Hello, I'm pivoting, again.
On going back to University and living a Multi-Stage Life
Hello, Welcome.
If you are new here, let me introduce myself. I am Dr. Belinda Vigors, Irish social scientist and cultural theorist, and The Women of Ireland Project is based on my ongoing oral and cultural history research into “How women of Ireland have come to be the way they are.” Most writing I share here reflects or investigates some aspect of Irish culture or society, and usually (but not always) how it has impacted or shaped women.
If you haven’t read it already, you might like this piece on Intergenerational Trauma, this essay on Diaspora Grief, or my musings on the relationships between women’s power, capitalism and Ireland’s ‘Witch-hunt.’
And for access to the entire Women of Ireland Project Archive, see:
The email came through on August 1, The Festival of Lúnasa. That seemed about right:
"A Belinda, a chara,
Beatha agus sláinte chugat.
I coordinate the Online MA in Gaelic Literature and Culture (MAGLC) at UCC.

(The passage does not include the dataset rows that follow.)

(** [painter.setPen(Qt.NoPen)]. *)
Definition pen_none : QPen :=
  {| penBrush := NoBrush; penWidth := of_int 1;
     penStyle := NoPen; penCap := SquareCap |}.

Inductive QFont : Type :=
| DefaultFont
| Font (family : string) (pointSize : Z) (bold : bool).

(** A number handed to Qt, as the source passes it. *)
Inductive Number : Type :=
| Int (n : Z)
| Float (x : F).

Inductive Shape : Type :=
| Arc (r : QRectF) (startAngle spanAngle : Number)
| RoundedRect (r : QRectF) (xRadius yRadius : Z)
| Polygon (points : list QPointF)
| Text (r : QRect) (alignCenter : bool) (text : string).

(** Rectangles and polygons are filled with the brush; arcs and text
    only use the pen. *)
Definition filled (s : Shape) : bool :=
  match s with
  | RoundedRect _ _ _ | Polygon _ => true
  | Arc _ _ _ | Text _ _ _ => false
  end.

(** What one [draw...] call puts on the widget: the shape, stroked
    with the painter's pen and, if it is a filled shape, filled with
    its brush at that moment. *)
Record Drawn : Type := {
  shape : Shape;
  stroke : QPen;
  fill : QBrush;
  typeface : QFont
}.

Record QPainter : Type := {
  antialiasing : bool;
  pen : QPen;
  brush : QBrush;
  font : QFont;
  drawn : list Drawn
}.

(** [QPainter(widget)]: default black pen, no brush, nothing drawn. *)
Definition new_painter : QPainter :=
  {| antialiasing := false;
     pen := mkQPen (Rgba 0 0 0 255) (of_int 1);
     brush := NoBrush; font := DefaultFont; drawn := [] |}.

Definition setRenderHint_Antialiasing (p : QPainter) : QPainter :=
  {| antialiasing := true; pen := pen p; brush := brush p;
     font := font p; drawn := drawn p |}.

Definition setPen (q : QPen) (p : QPainter) : QPainter :=
  {| antialiasing := antialiasing p; pen := q; brush := brush p;
     font := font p; drawn := drawn p |}.

Definition setBrush (b : QBrush) (p : QPainter) : QPainter :=
  {| antialiasing := antialiasing p; pen := pen p; brush := b;
     font := font p; drawn := drawn p |}.

Definition setFont (f : QFont) (p : QPainter) : QPainter :=
  {| antialiasing := antialiasing p; pen := pen p; brush := brush p;
     font := f; drawn := drawn p |}.

Definition draw (s : Shape) (p : QPainter) : QPainter :=
  {| antialiasing := antialiasing p; pen := pen p; brush := brush p;
     font := font p;
     drawn := drawn p ++ [{| shape := s; stroke := pen p;
                             fill := if filled s then brush p else NoBrush;
                             typeface := font p |}] |}.

Definition drawArc (r : QRectF) (a alen : Number) := draw (Arc r a alen).
Definition drawRoundedRect (r : QRectF) (xr yr : Z) := draw (RoundedRect r xr yr).
Definition drawPolygon (pts : list QPointF) := draw (Polygon pts).
Definition drawText (r : QRect) (text : string) := draw (Text r true text).

(** *** Easing curves *)

Inductive EasingType : Type := Linear | OutCubic | InCubic.

Definition qMin (a b : F) : F := if (a <? b)%py then a else b.
Definition qMax (a b : F) : F := if (a <? b)%py then b else a.
Definition qBound (lo v hi : F) : F := qMax lo (qMin hi v).

(** [QEasingCurve::valueForProgress]: the progress is bounded to
    [0, 1]; out-cubic is [(t-1)^3 + 1], in-cubic is [t^3]. *)
Definition valueForProgress (c : EasingType) (progress : F) : F :=
  let t := qBound (of_int 0) progress (of_int 1) in
  match c with
  | Linear => t
  | OutCubic => let u := (t - of_int 1)%py in (u * u * u + of_int 1)%py
  | InCubic => (t * t * t)%py
  end.

(** *** Animations *)

Inductive AnimationState : Type := Stopped | Running.

(** The [Property] objects of the widget an animation can drive. *)
Inductive PropertyName : Type := animated_percent | pulse_scale.

Record QPropertyAnimation : Type := {
  propertyName : PropertyName;
  duration : Z;
  easingCurve : EasingType;
  startValue : option F;
  endValue : option F;
  state : AnimationState;
  currentTime : Z
}.

(** [QPropertyAnimation(self, name)]: 250 ms, linear, no key values. *)
Definition new_animation (name : PropertyName) : QPropertyAnimation :=
  {| propertyName := name; duration := 250; easingCurve := Linear;
     startValue := None; endValue := None;
     state := Stopped; currentTime := 0 |}.

Definition setDuration (ms : Z) (a : QPropertyAnimation) : QPropertyAnimation :=
  {| propertyName := propertyName a; duration := ms;
     easingCurve := easingCurve a;
     startValue := startValue a; endValue := endValue a;
     state := state a; currentTime := currentTime a |}.

Definition setEasingCurve (c : EasingType) (a : QPropertyAnimation) : QPropertyAnimation :=
  {| propertyName := propertyName a; duration := duration a;
     easingCurve := c;
     startValue := startValue a; endValue := endValue a;
     state := state a; currentTime := currentTime a |}.

Definition setStartValue (v : F) (a : QPropertyAnimation) : QPropertyAnimation :=
  {| propertyName := propertyName a; duration := duration a;
     easingCurve := easingCurve a;
     startValue := Some v; endValue := endValue a;
     state := state a; currentTime := currentTime a |}.

Definition setEndValue (v : F) (a : QPropertyAnimation) : QPropertyAnimation :=
  {| propertyName := propertyName a; duration := duration a;
     easingCurve := easingCurve a;
     startValue := startValue a; endValue := Some v;
     state := state a; currentTime := currentTime a |}.

(** State and clock of an animation, set together by Qt. *)
Definition at_time (s : AnimationState) (t : Z) (a : QPropertyAnimation) : QPropertyAnimation :=
  {| propertyName := propertyName a; duration := duration a;
     easingCurve := easingCurve a;
     startValue := startValue a; endValue := endValue a;
     state := s; currentTime := t |}.

(** Qt's interpolator for [qreal]: [from + (to - from) * progress]. *)
Definition interpolated (from to progress : F) : F :=
  (from + (to - from) * progress)%py.

(** The value an animation gives its property at clock [t]. *)
Definition valueAt (a : QPropertyAnimation) (t : Z) : option F :=
  match startValue a, endValue a with
  | Some from, Some to =>
      let progress :=
        if (duration a =? 0)%Z then of_int 1
        else (of_int t / of_int (duration a))%py in
      Some (interpolated from to (valueForProgress (easingCurve a) progress))
  | _, _ => None
  end.

(** [QSequentialAnimationGroup]: its animations play one after the
    other on the group's clock. *)
Record QSequentialAnimationGroup : Type := {
  animations : list QPropertyAnimation;
  groupState : AnimationState;
  groupTime : Z
}.

Definition new_group : QSequentialAnimationGroup :=
  {| animations := []; groupState := Stopped; groupTime := 0 |}.

Definition addAnimation (a : QPropertyAnimation) (g : QSequentialAnimationGroup)
  : QSequentialAnimationGroup :=
  {| animations := animations g ++ [a];
     groupState := groupState g; groupTime := groupTime g |}.

Definition group_at_time (s : AnimationState) (t : Z) (g : QSequentialAnimationGroup)
  : QSequentialAnimationGroup :=
  {| animations := animations g; groupState := s; groupTime := t |}.

Definition totalDuration (g : QSequentialAnimationGroup) : Z :=
  fold_right (fun a acc => duration a + acc) 0 (animations g).

(** The animation of the sequence that is current at group clock [t],
    with its own clock; at an inner boundary the next one is current,
    at the very end the last one stays at its end. *)
Fixpoint animationAt (l : list QPropertyAnimation) (t : Z)
  : option (QPropertyAnimation * Z) :=
  match l with
  | [] => None
  | a :: rest =>
      match rest with
      | [] => Some (a, Z.min t (duration a))
      | _ :: _ =>
          if (t <? duration a)%Z then Some (a, t)
          else animationAt rest (t - duration a)
      end
  end.

(** *** Timer and window attributes *)

Record QTimer : Type := { interval : Z; active : bool }.

(** [Qt::WindowFlags] bits. *)
Definition Qt_Widget : Z := 0x0.
Definition Qt_Window : Z := 0x1.
Definition Qt_Dialog : Z := 0x3.
Definition Qt_SubWindow : Z := 0x12.
Definition Qt_Tool : Z := 0xb.
Definition Qt_FramelessWindowHint : Z := 0x800.
Definition Qt_WindowType_Mask : Z := 0xff.

Definition windowType (flags : Z) : Z := Z.land flags Qt_WindowType_Mask.

Inductive MouseButton : Type :=
| LeftButton | RightButton | MiddleButton | OtherButton (n : Z).

Definition button_eqb (a b : MouseButton) : bool :=
  match a, b with
  | LeftButton, LeftButton => true
  | RightButton, RightButton => true
  | MiddleButton, MiddleButton => true
  | OtherButton n, OtherButton m => (n =? m)%Z
  | _, _ => false
  end.

(** The [QWidget] base object: geometry, flags, visibility, and
    whether a paint event is pending ([update()]). *)
Record QWidget : Type := {
  width : Z;
  height : Z;
  pos : QPoint;
  windowFlags : Z;
  WA_TranslucentBackground : bool;
  WA_QuitOnClose : bool;
  visible : bool;
  update_pending : bool
}.

(** A fresh top-level [QWidget()]. *)
Definition new_widget : QWidget :=
  {| width := 640; height := 480; pos := {| px := 0; py := 0 |};
     windowFlags := Qt_Window;
     WA_TranslucentBackground := false; WA_QuitOnClose := true;
     visible := false; update_pending := false |}.

Definition rect (q : QWidget) : QRect := mkQRect 0 0 (width q) (height q).

Definition setFixedSize (w h : Z) (q : QWidget) : QWidget :=
  {| width := w; height := h; pos := pos q; windowFlags := windowFlags q;
     WA_TranslucentBackground := WA_TranslucentBackground q;
     WA_QuitOnClose := WA_QuitOnClose q;
     visible := visible q; update_pending := update_pending q |}.

(** [setWindowFlags]: a top-level widget that is no longer a plain
    window or dialog (a tool window, a popup, a splash screen) loses
    [WA_QuitOnClose]. *)
Definition setWindowFlags (flags : Z) (q : QWidget) : QWidget :=
  let ty := windowType flags in
  let keeps := (ty =? Qt_Widget)%Z || (ty =? Qt_SubWindow)%Z
               || (ty =? Qt_Window)%Z || (ty =? Qt_Dialog)%Z in
  {| width := width q; height := height q; pos := pos q;
     windowFlags := flags;
     WA_TranslucentBackground := WA_TranslucentBackground q;
     WA_QuitOnClose := if keeps then WA_QuitOnClose q else false;
     visible := visible q; update_pending := update_pending q |}.

Definition setAttribute_WA_TranslucentBackground (q : QWidget) : QWidget :=
  {| width := width q; height := height q; pos := pos q;
     windowFlags := windowFlags q;
     WA_TranslucentBackground := true;
     WA_QuitOnClose := WA_QuitOnClose q;
     visible := visible q; update_pending := update_pending q |}.

Definition move (x y : Z) (q : QWidget) : QWidget :=
  {| width := width q; height := height q; pos := {| px := x; py := y |};
     windowFlags := windowFlags q;
     WA_TranslucentBackground := WA_TranslucentBackground q;
     WA_QuitOnClose := WA_QuitOnClose q;
     visible := visible q; update_pending := update_pending q |}.

Definition setVisible (v : bool) (q : QWidget) : QWidget :=
  {| width := width q; height := height q; pos := pos q;
     windowFlags := windowFlags q;
     WA_TranslucentBackground := WA_TranslucentBackground q;
     WA_QuitOnClose := WA_QuitOnClose q;
     visible := v; update_pending := v && update_pending q |}.

(** [update()]: schedules a paint event if the widget is visible. *)
Definition update (q : QWidget) : QWidget :=
  {| width := width q; height := height q; pos := pos q;
     windowFlags := windowFlags q;
     WA_TranslucentBackground := WA_TranslucentBackground q;
     WA_QuitOnClose := WA_QuitOnClose q;
     visible := visible q; update_pending := visible q |}.

Definition painted (q : QWidget) : QWidget :=
  {| width := width q; height := height q; pos := pos q;
     windowFlags := windowFlags q;
     WA_TranslucentBackground := WA_TranslucentBackground q;
     WA_QuitOnClose := WA_QuitOnClose q;
     visible := visible q; update_pending := false |}.

End Toolkit.

Arguments QPointF : clear implicits.
Arguments QRectF : clear implicits.
Arguments QLinearGradient : clear implicits.
Arguments QBrush : clear implicits.
Arguments QPen : clear implicits.
Arguments Number : clear implicits.
Arguments Shape : clear implicits.
Arguments Drawn : clear implicits.
Arguments QPainter : clear implicits.
Arguments QPropertyAnimation : clear implicits.
Arguments QSequentialAnimationGroup : clear implicits.

(* ================================================================== *)
(** ** [class BatteryWidget(QWidget)] *)

Section Widget.
Context {F : Type} {PF : PyFloat F}.

(** What [psutil.sensors_battery()] returns when a battery is present
    (the fields the widget reads). *)
Record sbattery : Type := {
  percent : F;
  power_plugged : PyValue
}.

(** One call of [psutil.sensors_battery()]: it raises, or returns
    [None] (no battery) or a reading. *)
Definition SensorRead : Type := result (option sbattery).

Record BatteryWidget : Type := {
  base : QWidget;                                  (* super().__init__() *)
  _animated_percent : F;
  _pulse_scale : F;
  plugged : PyValue;
  prev_plugged : PyValue;
  animation : QPropertyAnimation F;
  pulse_animation_group : QSequentialAnimationGroup F;
  timer : option QTimer
}.

(** *** Attribute assignment *)

Definition with_base (q : QWidget) (w : BatteryWidget) : BatteryWidget :=
  {| base := q; _animated_percent := _animated_percent w;
     _pulse_scale := _pulse_scale w; plugged := plugged w;
     prev_plugged := prev_plugged w; animation := animation w;
     pulse_animation_group := pulse_animation_group w; timer := timer w |}.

I am delighted to say that your application has passed academic review, and we are making a full offer on a place on the MAGLC programme. Congratulations!”
Even a month ago, neither this Masters programme nor the idea of going ‘back to school’ to do another Masters were on my radar. When I finished my PhD eight years ago, I was sure, full sworn, that my studenting days were over. But here we are. No going back. I replied “I accept” straight away.
I have this habit, maybe more a general trend, of blowing up my life every five years or so. I do some sort of huge pivot into something that has little to no relationship to what I was doing prior. I abandon whatever expertise or competence I may have built up in something, and I leave behind the connections and network I had built up around that something. It sounds idiotic and a little crazy but it always feels right.
This time, however, I am trying really hard not to be so extreme. Because the last big pivot I did was quitting my ‘proper’ academic job to do this—The Women of Ireland Project—and so, as my history tells me, if I was to do my usual pivot again now, it would mean leaving it behind so that something else could arrive and take its place.
And I really don’t want to do that.
I have been away from writing these Substack newsletters for a while. Not since March have I written or shared anything new, and so many months has it been I nearly didn’t know how to begin this post to you.
But my absence was for very good reason. I took a break from writing on Substack to focus on writing my long-standing work-in-progress: The Women of Ireland Project Book.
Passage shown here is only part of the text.